TASK OBJECTIVE: Check each line of the data below for the word "NewMemory", then extract the ones that have it.

EXCERPTED RECORDS:

(* ===== verification/Memory.v ===== *)
(** The byte-addressed memory of a call frame: [vm/memory.go]. *)
From Stdlib Require Import ZArith Lia.
From stdpp Require Import base numbers list.
From S2P Require Import Prelude U256 Math.
Local Open Scope Z_scope.

Record Memory := mkMemory { store : bytes; lastGasCost : Z }.

Definition NewMemory : Memory := {| store := []; lastGasCost := 0 |}.

Definition Memory_Len (m : Memory) : Z := zlen (store m).

Definition with_store (m : Memory) (s : bytes) : Memory :=
  {| store := s; lastGasCost := lastGasCost m |}.

(** [copy(m.store[offset:offset+size], value)] behind the bounds check. *)
Definition Memory_Set (m : Memory) (offset size : Z) (value : bytes) : result Memory :=
  if 0 <? size then
    if zlen (store m) <? u64 (offset + size) then Panic
    else
      _ ← slice (store m) offset (u64 (offset + size));
      Ok (with_store m (copy_at (store m) offset (take (Z.to_nat size) value)))
  else Ok m.

Definition Memory_Set32 {U : Uint256} (m : Memory) (offset val : Z) : result Memory :=
  if zlen (store m) <? u64 (offset + 32) then Panic
  else
    _ ← slice (store m) offset (u64 (offset + 32));
    let s := copy_at (store m) offset (zeros 32) in
    tl ← slice s offset (zlen s);
    Ok (with_store m (take (Z.to_nat offset) s ++ u_WriteToSlice val tl)).

Definition Memory_Resize (m : Memory) (size : Z) : Memory :=
  if Memory_Len m <? size
  then with_store m (store m ++ zeros (size - Memory_Len m))
  else m.

(** [offset] and [size] are [int64]: a negative one panics in [make] or in the
    slice expression.  A nil result is the empty list. *)
Definition Memory_GetCopy (m : Memory) (offset size : Z) : result bytes :=
  if size =? 0 then Ok []
  else if offset <? zlen (store m) then
    if size <? 0 then Panic else
    s ← slice (store m) offset (offset + size);
    Ok (copy_at (zeros size) 0 s)
  else Ok [].

Definition Memory_GetPtr (m : Memory) (offset size : Z) : result bytes :=
  if size =? 0 then Ok []
  else if offset <? zlen (store m) then slice (store m) offset (offset + size)
  else Ok [].

Definition Memory_Copy (m : Memory) (dst src len : Z) : result Memory :=
  if len =? 0 then Ok m
  else
    _ ← slice (store m) dst (zlen (store m));
    s ← slice (store m) src (u64 (src + len));
    Ok (with_store m (copy_at (store m) dst s)).

(** ** Lemmas *)
Definition wf_memory (m : Memory) : Prop := wf_bytes (store m) /\ zlen (store m) < 2 ^ 63.

Lemma wf_NewMemory : wf_memory NewMemory.
Proof. split; [constructor|reflexivity]. Qed.

Lemma wf_zeros n : wf_bytes (zeros n).
Proof. apply Forall_replicate. unfold is_byte. lia. Qed.

Lemma wf_copy_at dst i src : wf_bytes dst -> wf_bytes src -> wf_bytes (copy_at dst i src).
Proof.
  intros Hd Hs. unfold copy_at. apply Forall_app; split; [by apply Forall_take|].
  apply Forall_app; split; [by apply Forall_take | by apply Forall_drop].
Qed.

Lemma lookup_copy_at {A} (dst src : list A) off (i : nat) :
  0 <= off <= zlen dst ->
  copy_at dst off src !! i =
    if decide (off <= Z.of_nat i < off + zlen src /\ Z.of_nat i < zlen dst)
    then src !! (i - Z.to_nat off)%nat else dst !! i.
Proof.
  unfold zlen, copy_at. intros Ho.
  set (n := Nat.min _ _).
  assert (Ht : length (take (Z.to_nat off) dst) = Z.to_nat off) by (rewrite length_take; lia).
  assert (Hn : length (take n src) = n) by (rewrite length_take; subst n; lia).
  case_decide as Hd.
  - rewrite lookup_app_r, Ht by lia. rewrite lookup_app_l by (rewrite Hn; subst n; lia).
    rewrite lookup_take_lt by (subst n; lia). done.
  - destruct (Nat.lt_ge_cases i (Z.to_nat off)) as [Hi|Hi].
    + rewrite lookup_app_l by lia. by rewrite lookup_take_lt by lia.
    + rewrite lookup_app_r, Ht by lia. rewrite lookup_app_r, Hn by (rewrite Hn; subst n; lia).
      rewrite lookup_drop. f_equal. subst n. lia.
Qed.

(** [Set] stores the value's first [size] bytes at [offset], leaves every
    other byte alone and keeps the size of the memory. *)
Lemma Memory_Set_ok m offset size value :
  0 <= offset -> 0 <= size -> (size = 0 \/ offset + size <= zlen (store m)) ->
  zlen (store m) < 2 ^ 63 ->
  exists m', Memory_Set m offset size value = Ok m' /\
    lastGasCost m' = lastGasCost m /\ zlen (store m') = zlen (store m) /\
    (wf_bytes (store m) -> wf_bytes value -> wf_bytes (store m')) /\
    forall i : nat, store m' !! i =
      if decide (offset <= Z.of_nat i < offset + Z.min size (zlen value))
      then value !! (i - Z.to_nat offset)%nat else store m !! i.
Proof.
  intros Ho Hs Hr Hl. unfold Memory_Set. destruct (Z.ltb_spec 0 size).
  - assert (Hw : u64 (offset + size) = offset + size) by (apply u64_id; unfold is_u64; lia).
    rewrite Hw. destruct (Z.ltb_spec (zlen (store m)) (offset + size)); [lia|].
    rewrite slice_ok by lia. eexists; split; [reflexivity|]. simpl.
    rewrite zlen_copy_at by lia. split_and!; [done|done| |].
    + intros. apply wf_copy_at; [done|]. by apply Forall_take.
    + intros i. rewrite lookup_copy_at by lia.
      assert (zlen (take (Z.to_nat size) value) = Z.min size (zlen value)) as ->
        by (unfold zlen; rewrite length_take; lia).
      repeat case_decide; try lia; try done. apply lookup_take_lt. lia.
  - exists m. split_and!; try done. intros i. case_decide; [|done].
    pose proof (zlen_nonneg value). lia.
Qed.

Lemma Memory_GetPtr_ok m offset size :
  0 <= offset -> 0 <= size -> (size = 0 \/ offset + size <= zlen (store m)) ->
  Memory_GetPtr m offset size =
    Ok (take (Z.to_nat size) (drop (Z.to_nat offset) (store m))).
Proof.
  intros Ho Hs Hr. unfold Memory_GetPtr. destruct (Z.eqb_spec size 0) as [->|].
  - by rewrite take_0.
  - destruct (Z.ltb_spec offset (zlen (store m))); [|lia].
    rewrite slice_ok by lia. do 2 f_equal. lia.
Qed.

Lemma zlen_GetPtr m offset size r :
  Memory_GetPtr m offset size = Ok r -> zlen r = size \/ r = [].
Proof.
  unfold Memory_GetPtr. zcases; intros E; simplify_eq; auto.
  left. apply zlen_slice in E. lia.
Qed.

Lemma wf_slice (l : bytes) i j r : wf_bytes l -> slice l i j = Ok r -> wf_bytes r.
Proof.
  unfold slice. intros Hl. destruct (_ && _); intros [= <-]. by apply Forall_take, Forall_drop.
Qed.

Lemma wf_GetPtr m offset size r :
  wf_bytes (store m) -> Memory_GetPtr m offset size = Ok r -> wf_bytes r.
Proof.
  unfold Memory_GetPtr. intros Hw. zcases; intros E; simplify_eq; try (by constructor).
  eapply wf_slice; eauto.
Qed.

(** [GetCopy] and [GetPtr] return the same bytes. *)
Lemma Memory_GetCopy_GetPtr m offset size :
  0 <= size -> Memory_GetCopy m offset size = Memory_GetPtr m offset size.
Proof.
  intros Hs. unfold Memory_GetCopy, Memory_GetPtr. zcases; try done; try lia.
  destruct (slice (store m) offset (offset + size)) as [r| |] eqn:E; try done.
  simpl. rewrite copy_at_full; [done|]. apply zlen_slice in E. unfold zeros, zlen in *.
  rewrite length_replicate. lia.
Qed.

Section Set32.
Context {U : Uint256} {UL : Uint256Laws}.

Lemma Memory_Set32_ok m offset val :
  0 <= offset -> offset + 32 <= zlen (store m) -> zlen (store m) < 2 ^ 63 -> is_u256 val ->
  Memory_Set32 m offset val = Ok (with_store m (copy_at (store m) offset (be_bytes 32 val))).
Proof.
  intros Ho Hr Hl Hv. unfold Memory_Set32.
  assert (Hw : u64 (offset + 32) = offset + 32) by (apply u64_id; unfold is_u64; lia).
  rewrite Hw. destruct (Z.ltb_spec (zlen (store m)) (offset + 32)); [lia|].
  rewrite (slice_ok (store m) offset (offset + 32)) by lia. unfold mbind, result_bind.
  set (s := copy_at (store m) offset (zeros 32)).
  assert (Hsl : zlen s = zlen (store m)) by (apply zlen_copy_at; lia).
  rewrite slice_ok by lia.
  rewrite law_WriteToSlice; [|done|].
  2: { unfold zlen in *. rewrite length_take, length_drop. lia. }
  do 2 f_equal. rewrite (firstn_all2 (drop (Z.to_nat offset) s)) by (unfold zlen in *; rewrite length_drop; lia).
  apply list_eq. intros i. rewrite lookup_copy_at, zlen_be_bytes by lia.
  assert (Hd : zlen (drop (Z.to_nat offset) s) = zlen s - offset) by (apply zlen_drop; lia).
  assert (Ht : length (take (Z.to_nat offset) s) = Z.to_nat offset)
    by (unfold zlen in *; rewrite length_take; lia).
  destruct (Nat.lt_ge_cases i (Z.to_nat offset)) as [Hi|Hi].
  - rewrite lookup_app_l, lookup_take_lt by lia. subst s. rewrite lookup_copy_at by lia.
    repeat case_decide; try lia; done.
  - rewrite lookup_app_r, Ht, lookup_copy_at, zlen_be_bytes, Hd by lia.
    rewrite lookup_drop. replace (Z.to_nat offset + (i - Z.to_nat offset))%nat with i by lia.
    change (Z.to_nat 0) with O. rewrite Nat.sub_0_r. subst s.
    rewrite lookup_copy_at by lia.
    change (zlen (zeros 32)) with 32. repeat case_decide; try lia; done.
Qed.
End Set32.

Lemma Memory_Resize_len m size : Memory_Len (Memory_Resize m size) = Z.max (Memory_Len m) size.
Proof.
  unfold Memory_Resize, Memory_Len. zcases; [|lia].
  rewrite zlen_app, zlen_zeros; lia.
Qed.

Lemma Memory_Resize_lookup m size (i : nat) :
  store (Memory_Resize m size) !! i =
    match store m !! i with
    | Some b => Some b
    | None => if decide (Z.of_nat i < size) then Some 0 else None
    end.
Proof.
  unfold Memory_Resize, Memory_Len, zlen. zcases.
  - rewrite lookup_app. destruct (store m !! i) eqn:E; [done|].
    apply lookup_ge_None in E. unfold zeros.
    case_decide; [apply lookup_replicate_2; lia | apply lookup_replicate_None; lia].
  - destruct (store m !! i) eqn:E; [done|]. apply lookup_ge_None in E.
    case_decide; [lia|done].
Qed.

Lemma wf_Resize m size : wf_bytes (store m) -> wf_bytes (store (Memory_Resize m size)).
Proof.
  unfold Memory_Resize. intros. case_match; [|done]. simpl.
  apply Forall_app; split; [done|apply wf_zeros].
Qed.

(** C27: bytes written to memory by [Set] are read back by [GetPtr] and [GetCopy]
    from the same range, every byte outside the range keeps its value, and the
    memory keeps its size and its price; nothing panics on a range inside the
    memory. *)
Theorem Memory_Set_GetPtr m offset value :
  0 <= offset -> offset + zlen value <= zlen (store m) -> zlen (store m) < 2 ^ 63 ->
  exists m', Memory_Set m offset (zlen value) value = Ok m' /\
    Memory_GetPtr m' offset (zlen value) = Ok value /\ Memory_GetCopy m' offset (zlen value) = Ok value /\
    Memory_Len m' = Memory_Len m /\ lastGasCost m' = lastGasCost m /\
    forall i : nat, ~ (offset <= Z.of_nat i < offset + zlen value) -> store m' !! i = store m !! i.
Proof.
  intros Ho Hr Hl. pose proof (zlen_nonneg value) as Hv.
  destruct (Memory_Set_ok m offset (zlen value) value) as (m' & Es & Eg & El & _ & Hi); [lia..|].
  exists m'. rewrite Memory_GetCopy_GetPtr by lia. rewrite Memory_GetPtr_ok by lia.
  assert (take (Z.to_nat (zlen value)) (drop (Z.to_nat offset) (store m')) = value) as ->.
  { apply list_eq. intros i. destruct (Nat.lt_ge_cases i (length value)) as [Hlt|Hge].
    - rewrite lookup_take_lt by (unfold zlen; lia). rewrite lookup_drop, Hi.
      rewrite decide_True by (unfold zlen in *; lia). f_equal. lia.
    - rewrite lookup_take_ge by (unfold zlen; lia). symmetry. by apply lookup_ge_None. }
  split_and!; try done. intros i Hni. rewrite Hi. rewrite decide_False by lia. done.
Qed.
Lemma Memory_Set_GetPtr_witness :
  exists m', Memory_Set (mkMemory (zeros 64) 6) 10 3 [1; 2; 3] = Ok m' /\
    Memory_GetPtr m' 10 3 = Ok [1; 2; 3] /\ Memory_GetCopy m' 10 3 = Ok [1; 2; 3] /\
    Memory_Len m' = 64 /\ lastGasCost m' = 6 /\
    forall i : nat, ~ (10 <= Z.of_nat i < 10 + 3) -> store m' !! i = zeros 64 !! i.
Proof.
  apply (Memory_Set_GetPtr (mkMemory (zeros 64) 6) 10 [1; 2; 3]); [lia|vm_compute; discriminate|reflexivity].
Defined.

COMPLETED EXERCISE:
Definition NewMemory : Memory := {| store := []; lastGasCost := 0 |}.
Lemma wf_NewMemory : wf_memory NewMemory.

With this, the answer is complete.